不動産がもっと楽しくなるメディアMIRAIMO

民泊もコンビニでチェックインできる時代。更なる一手が求められる

新しい民泊の法律である、通称「民泊新法」に則って、いよいよ6月より民泊運営がスタートする。しかし、民泊新法は前途多難であると言われている。その最も大きな理由は「営業日数制限」だ。

民泊新法の規定によれば年間180日以上の営業はできないので、民泊で収益化できる可能性は大きく減少した。

 

さらに、自治体ごとに制限を加えることできるので、多くの自治体では「平日営業禁止」などの規制を強化している。その厳しい状況の中で「コンビニで民泊のチェックインができる」というニュースは一筋の光だろう。

しかし、まだまだ民泊についてのサービスは発展途上であり、更なる一手を投じる必要がある。

コンビニで民泊のチェックインができるように

セブンイレブン・ジャパンとJTBは、共同で全国のコンビニを民泊のチェックイン拠点として活用するサービスに乗り出す。

具体的には、コンビニ店内の専用端末をつかい、民泊宿泊者の本人確認をした後に、コンビニ内で鍵の受け渡しまで行うというサービスだ。

2023年度までに全国主要都市の1千店で展開する予定だ。専用機器でパスポート写真と本人の顔を認識し、JTBが運営する受付センターで内容を確認する。そして、本人確認をした上で端末の保管箱が開き鍵を受け取れるという仕組みだ。

つまり、民間事業者からすると、コンビニの保管庫に鍵を預けておくだけで良いので、鍵の受け渡しなどに時間を割く必要がないのだ。
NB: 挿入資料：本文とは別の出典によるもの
(* ===== verification/OandaCorrect.v ===== *)
(** * Properties of the Oanda adapter and its streams *)

From Stdlib Require Import ZArith QArith Lqa Lia Ascii String.
From stdpp Require Import base tactics list strings gmap relations.
From S2P Require Import Prelude Decimal Models Errors Breaker Adapter Messages Registry Wire.
From S2P Require Import OandaTypes OandaAdapter OandaStream.

Open Scope string_scope.
Open Scope list_scope.

(** ** Claims *)

Module Claims.
Import Published.

Record ok (p : t) : Prop := {
  ok_nodup : NoDup (order p);
  ok_seen : forall id, id ∈ seen p <-> id ∈ order p;
}.

Lemma ok_new n : ok (with_capacity n).
Proof. split; [constructor|]. intros id. simpl. set_solver. Qed.

Lemma ok_claim_one p id : ok p -> ok (claim_one p id).
Proof.
  intros [Hd Hs]. unfold claim_one. case_bool_decide as Hin; [by split|].
  assert (Hd' : NoDup (order p ++ [id])).
  { apply NoDup_app. split_and!; [done| |apply NoDup_singleton].
    intros x Hx ->%list_elem_of_singleton. by apply Hin, Hs. }
  assert (Hs' : forall x, x ∈ {[ id ]} ∪ seen p <-> x ∈ order p ++ [id]).
  { intros x. rewrite elem_of_union, elem_of_singleton, elem_of_app, list_elem_of_singleton, Hs.
    tauto. }
  destruct (_ <? _)%nat; [|by split].
  destruct (order p ++ [id]) as [|e rest] eqn:E; [by split|].
  apply NoDup_cons in Hd' as [He Hd']. split; [done|]. intros x. simpl.
  rewrite elem_of_difference, elem_of_singleton, Hs', elem_of_cons. split.
  - intros [[->|Hx] Hne]; [done|done].
  - intros Hx. split; [by right|]. by intros ->.
Qed.

Lemma ok_claim ids p : ok p -> ok (try_claim_all ids p).2.
Proof.
  intros Hp. unfold try_claim_all. destruct (existsb _ ids); [done|]. simpl.
  revert p Hp. induction ids as [|id ids IH]; intros p Hp; [done|]. by apply IH, ok_claim_one.
Qed.

Lemma capacity_claim ids p : capacity (try_claim_all ids p).2 = capacity p.
Proof.
  unfold try_claim_all. destruct (existsb _ ids); [done|]. simpl.
  revert p. induction ids as [|id ids IH]; intros p; [done|]. simpl. rewrite IH.
  unfold claim_one. repeat case_match; done.
Qed.

(** An id with fewer than [n] claims after it. *)
Definition recent (id : string) (n : nat) (p : t) : Prop :=
  exists pre post, order p = pre ++ id :: post /\ (length post <= n)%nat.

Lemma recent_claim_one id n p x :
  (S n < capacity p)%nat -> recent id n p -> recent id (S n) (claim_one p x).
Proof.
  intros Hn (pre & post & Ho & Hl). unfold claim_one.
  case_bool_decide; [by exists pre, post; split; [|lia]|].
  rewrite Ho. rewrite <- app_assoc. simpl.
  destruct (_ <? _)%nat eqn:Ec.
  - destruct pre as [|e pre]; simpl.
    + apply Nat.ltb_lt in Ec. simpl in Ec. rewrite length_app in Ec. simpl in Ec. lia.
    + exists pre, (post ++ [x]). rewrite length_app. simpl. split; [done|lia].
  - exists pre, (post ++ [x]). rewrite length_app. simpl. split; [done|lia].
Qed.

Lemma capacity_claim_one p x : capacity (claim_one p x) = capacity p.
Proof. unfold claim_one. repeat case_match; done. Qed.

Lemma recent_foldl id n p ids :
  (n + length ids < capacity p)%nat -> recent id n p ->
  recent id (n + length ids) (foldl claim_one p ids).
Proof.
  revert n p. induction ids as [|x ids IH]; intros n p Hc Hr; simpl in *.
  - by rewrite Nat.add_0_r.
  - replace (n + S (length ids))%nat with (S n + length ids)%nat by lia.
    apply IH; [rewrite capacity_claim_one; lia|]. apply recent_claim_one; [lia|done].
Qed.

(** A sequence of claims, and how many ids they took. *)
Inductive claims : t -> nat -> t -> Prop :=
| claims_nil p : claims p 0 p
| claims_lost p q ids n : (try_claim_all ids p).1 = false -> claims p n q -> claims p n q
| claims_won p q ids n :
    (try_claim_all ids p).1 = true -> claims (try_claim_all ids p).2 n q ->
    claims p (length ids + n) q.

Lemma recent_claims p n q : claims p n q -> forall id k,
  (k + n < capacity p)%nat -> recent id k p -> recent id (k + n) q.
Proof.
  induction 1 as [p|p q ids n Hf _ IH|p q ids n Hw _ IH]; intros id k Hc Hr.
  - by rewrite Nat.add_0_r.
  - by apply IH.
  - replace (k + (length ids + n))%nat with ((k + length ids) + n)%nat by lia.
    apply IH; [rewrite capacity_claim; lia|].
    unfold try_claim_all in *. destruct (existsb _ ids); [done|]. simpl.
    apply recent_foldl; [lia|done].
Qed.

Lemma claimed_recent ids p id :
  ok p -> (try_claim_all ids p).1 = true -> id ∈ ids -> (length ids <= capacity p)%nat ->
  recent id (pred (length ids)) (try_claim_all ids p).2.
Proof.
  intros Hp Hw Hid Hc. unfold try_claim_all in *. destruct (existsb _ ids) eqn:E; [done|].
  simpl. clear Hw.
  assert (Hn : id ∉ order p).
  { intros Hin%(ok_seen _ Hp). assert (existsb (fun id => bool_decide (id ∈ seen p)) ids = true);
      [|congruence]. apply existsb_exists. exists id. split; [by apply list_elem_of_In|].
    by apply bool_decide_true. }
  clear E. revert p Hp Hc Hn. induction ids as [|x ids IH]; intros p Hp Hc Hn.
  - by apply not_elem_of_nil in Hid.
  - simpl in *. destruct (decide (id = x)) as [<-|Hne].
    + assert (Hr : recent id 0 (claim_one p id)).
      { unfold claim_one. rewrite bool_decide_false by (by rewrite (ok_seen _ Hp)).
        destruct (_ <? _)%nat eqn:Ec.
        - destruct (order p ++ [id]) as [|e rest] eqn:Eo; [by destruct (order p)|].
          destruct (order p) as [|e' o]; simplify_eq/=.
          + apply Nat.ltb_lt in Ec. simpl in Ec. lia.
          + by exists o, [].
        - by exists (order p), []. }
      pose proof (recent_foldl id 0 (claim_one p id) ids) as Hf.
      rewrite capacity_claim_one in Hf. apply Hf; [lia|done].
    + apply elem_of_cons in Hid as [->|Hid]; [done|].
      destruct (IH Hid (claim_one p x)) as (pre & post & Ho & Hl).
      * by apply ok_claim_one.
      * rewrite capacity_claim_one. lia.
      * unfold claim_one. case_bool_decide; [done|].
        destruct (_ <? _)%nat; [|simpl; rewrite elem_of_app, list_elem_of_singleton; tauto].
        destruct (order p ++ [x]) as [|e rest] eqn:Eo; [by destruct (order p)|].
        simpl. intros Hin. assert (id ∈ order p ++ [x]) as Hin' by (rewrite Eo; by right).
        rewrite elem_of_app, list_elem_of_singleton in Hin'. tauto.
      * exists pre, post. split; [done|]. destruct ids; [by apply not_elem_of_nil in Hid|]. simpl in *. lia.
Qed.

(** A transaction is claimed at most once within the capacity of the set.
    Once a claim has taken an id, every later claim that contains it fails,
    as long as the claims in between, with this one, took no more ids than the
    capacity (4096 in the gateway). *)
Theorem claim_once ids id p n q ids' :
  ok p -> (try_claim_all ids p).1 = true -> id ∈ ids -> claims (try_claim_all ids p).2 n q ->
  (length ids + n <= capacity p)%nat -> id ∈ ids' -> (try_claim_all ids' q).1 = false.
Proof.
  intros Hp Hw Hid Hcl Hc Hid'.
  assert (Hl : (0 < length ids)%nat) by (destruct ids; [by apply not_elem_of_nil in Hid|simpl; lia]).
  pose proof (claimed_recent ids p id Hp Hw Hid ltac:(lia)) as Hr.
  destruct (recent_claims _ _ _ Hcl id (pred (length ids))) as (pre & post & Ho & _).
  - rewrite capacity_claim. lia.
  - done.
  - assert (Hq : ok q).
    { assert (H0 : ok (try_claim_all ids p).2) by (by apply ok_claim).
      clear -Hcl H0. induction Hcl; [done|auto|]. apply IHHcl. by apply ok_claim. }
    unfold try_claim_all. destruct (existsb _ ids') eqn:E; [done|].
    assert (existsb (fun id => bool_decide (id ∈ seen q)) ids' = true); [|congruence].
    apply existsb_exists. exists id. split; [by apply list_elem_of_In|].
    apply bool_decide_true, (ok_seen _ Hq). rewrite Ho. set_solver.
Qed.

End Claims.

(** ** Publishing a fill exactly once *)

Module Publication.
Import Oanda OandaStream.

Section publication.
Context `{DEC : !Decimals} {DT : DecimalText DEC} {SD : Serde}.

(** The provider, the frames its tasks have yet to send (one list per path that
    won a claim), and the fills a path has looked at while connected. *)
Record PubState := mkPub {
  pb_state : OandaStream.t;
  pb_tasks : list (list WsMessage);
  pb_handled : gset string;
}.

Definition connected (s : PubState) : bool := bool_decide (is_Some (slot (oanda (pb_state s)))).
Definition handles (id : string) (s : PubState) : gset string :=
  if connected s then {[ id ]} ∪ pb_handled s else pb_handled s.

(** The cancel of a partial fill, as [submit_order] emits it. *)
Definition remainder_frames (n : Z) (request : OrderRequest) (fill : OandaTransaction)
    (cancel : option OandaTransaction) : list WsMessage :=
  let q := rest_filled_quantity request fill in
  if dec_ltb q (req_quantity request) && bool_decide (is_Some cancel)
  then [rest_cancel_frame n request (fill_order_id fill) q (parse_price (otx_price fill))]
  else [].

Definition won {A} (b : bool) (frames : A) : list A := if b then [frames] else [].

Definition not_trade (m : WsMessage) : bool := match m with MTrade _ _ => false | _ => true end.

(** The transactions that are fills. *)
Context (is_fill : string -> bool).

(** Ids name one transaction; a fill or cancel line carries its id; and the
    transaction stream delivers the fill of an order before its cancel. *)
Definition line_wf (line : OandaTransactionStreamLine) : Prop :=
  (otl_transaction_type line = "ORDER_FILL" ->
     exists id, otl_id line = Some id /\ is_fill id = true) /\
  (otl_transaction_type line = "ORDER_CANCEL" ->
     exists id, otl_id line = Some id /\ is_fill id = false).
Definition outcome_wf (fill : OandaTransaction) (cancel : option OandaTransaction) (s : PubState)
  : Prop :=
  is_fill (otx_id fill) = true /\
  forall c, cancel = Some c -> is_fill (otx_id c) = false /\
    (otx_id c ∈ Published.seen (published (oanda (pb_state s))) ->
     otx_id fill ∈ Published.seen (published (oanda (pb_state s)))).

(** Claims and sends of the REST path and of any number of stream tasks, in any
    order, with connects in between. *)
Inductive pub_step (s : PubState) : PubState -> Prop :=
| pub_rest n request fill cancel :
    outcome_wf fill cancel s ->
    let r := rest_claim (fill_claim fill cancel) (oanda (pb_state s), tt) in
    pub_step s (mkPub (set_oanda r.2.1 (pb_state s))
      (pb_tasks s ++ won r.1 (rest_fill_frames n request fill (rest_filled_quantity request fill)
                              ++ remainder_frames n request fill cancel))
      (handles (otx_id fill) s))
| pub_rest_cancel n request order_id cancel :
    is_fill (otx_id cancel) = false ->
    let r := rest_claim [otx_id cancel] (oanda (pb_state s), tt) in
    pub_step s (mkPub (set_oanda r.2.1 (pb_state s))
      (pb_tasks s ++ won r.1 [rest_cancel_frame n request order_id dec_zero None]) (pb_handled s))
| pub_line n line :
    line_wf line ->
    let r := claim_if_needed Strategy line (pb_state s, tt) in
    pub_step s (mkPub r.2.1 (pb_tasks s ++ won r.1 (transaction_to_messages n line))
      (if (otl_transaction_type line =? "ORDER_FILL")%string
       then handles (default "" (otl_id line)) s else pb_handled s))
| pub_send before msg rest after :
    pb_tasks s = before ++ (msg :: rest) :: after ->
    pub_step s (mkPub (send_live msg (pb_state s)) (before ++ rest :: after) (pb_handled s))
| pub_other msg :
    not_trade msg = true ->
    pub_step s (mkPub (send_live msg (pb_state s)) (pb_tasks s) (pb_handled s))
| pub_connect cfg :
    pub_step s (mkPub (connect cfg (pb_state s)) (pb_tasks s) (pb_handled s)).

Definition pub_init : PubState := mkPub (OandaStream.new Oanda.new) [] ∅.

(** ** Counting the trades of a transaction *)

Definition is_trade (id : string) (m : WsMessage) : bool :=
  match m with MTrade t _ => (trd_id t =? id)%string | _ => false end.
Definition trades (id : string) (l : list WsMessage) : nat := length (List.filter (is_trade id) l).

Definition channel_frames (ch : Channel) : list WsMessage := pv_msg <$> ch_events ch.
(** The frames on the channels, and those still to be sent. *)
Definition sent_frames (o : Oanda.t) : list WsMessage :=
  (retired o ≫= channel_frames) ++ (option_list (slot o) ≫= channel_frames).
Definition frames (s : PubState) : list WsMessage :=
  mjoin (pb_tasks s) ++ sent_frames (oanda (pb_state s)).

Lemma trades_app id l1 l2 : trades id (l1 ++ l2) = (trades id l1 + trades id l2)%nat.
Proof. unfold trades. by rewrite List.filter_app, length_app. Qed.

Lemma trades_cons id m l : trades id (m :: l) = ((if is_trade id m then 1 else 0) + trades id l)%nat.
Proof. unfold trades. simpl. by destruct (is_trade id m). Qed.

Lemma financing_no_trade id symbol amount ts : trades id (financing_frame symbol amount ts) = 0%nat.
Proof. unfold financing_frame. by repeat case_match. Qed.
宿泊した後の鍵の返還も、同じフローでコンビニの保管庫に預け入れるという流れだ。

コンビニで鍵の受け渡しができるメリットは大きい

コンビニで鍵の受け渡しができるメリットは以下の点だ。

  • 民泊運営の収益化
  • 手間の削減
  • 規約違反の防止

一般的に民泊物件の鍵の引渡しは「キーボックスで管理」か「民泊事業者に委託」の2つに分かれる。

たとえば、戸建てを民泊する場合やオートロックなしのマンションを民泊する場合には、扉付近にキーボックスを設置し、宿泊者に暗証番号を教えるという流れで鍵の授受を行う。

もしくは、民泊事業者に費用を支払い鍵の授受を委託するという方法だ。

 

しかし、民泊事業者も人を動かすコストがかかるため、ただでさえ営業日数に制限がある民泊の収益を圧迫する。

コンビニでも鍵の授受に関する費用はかかるが、人が介在しないため民泊事業者を利用するよりも低コストだろう。そのため、民泊の収益化につながる。そして、民泊事業者と宿泊者の両方の手間も省けるので、その点も民泊普及の後押しになりそうだ。

 

さらに、管理規約違反者の防止にもつながりそうだ。とういうのも、オートロックのマンションの場合には、住戸の扉まで入るのに鍵が必要だ。

そのため、マンションの柵などの「共用部分」にキーボックスを設置するなど、本来管理規約違反であることを行う物件が多い。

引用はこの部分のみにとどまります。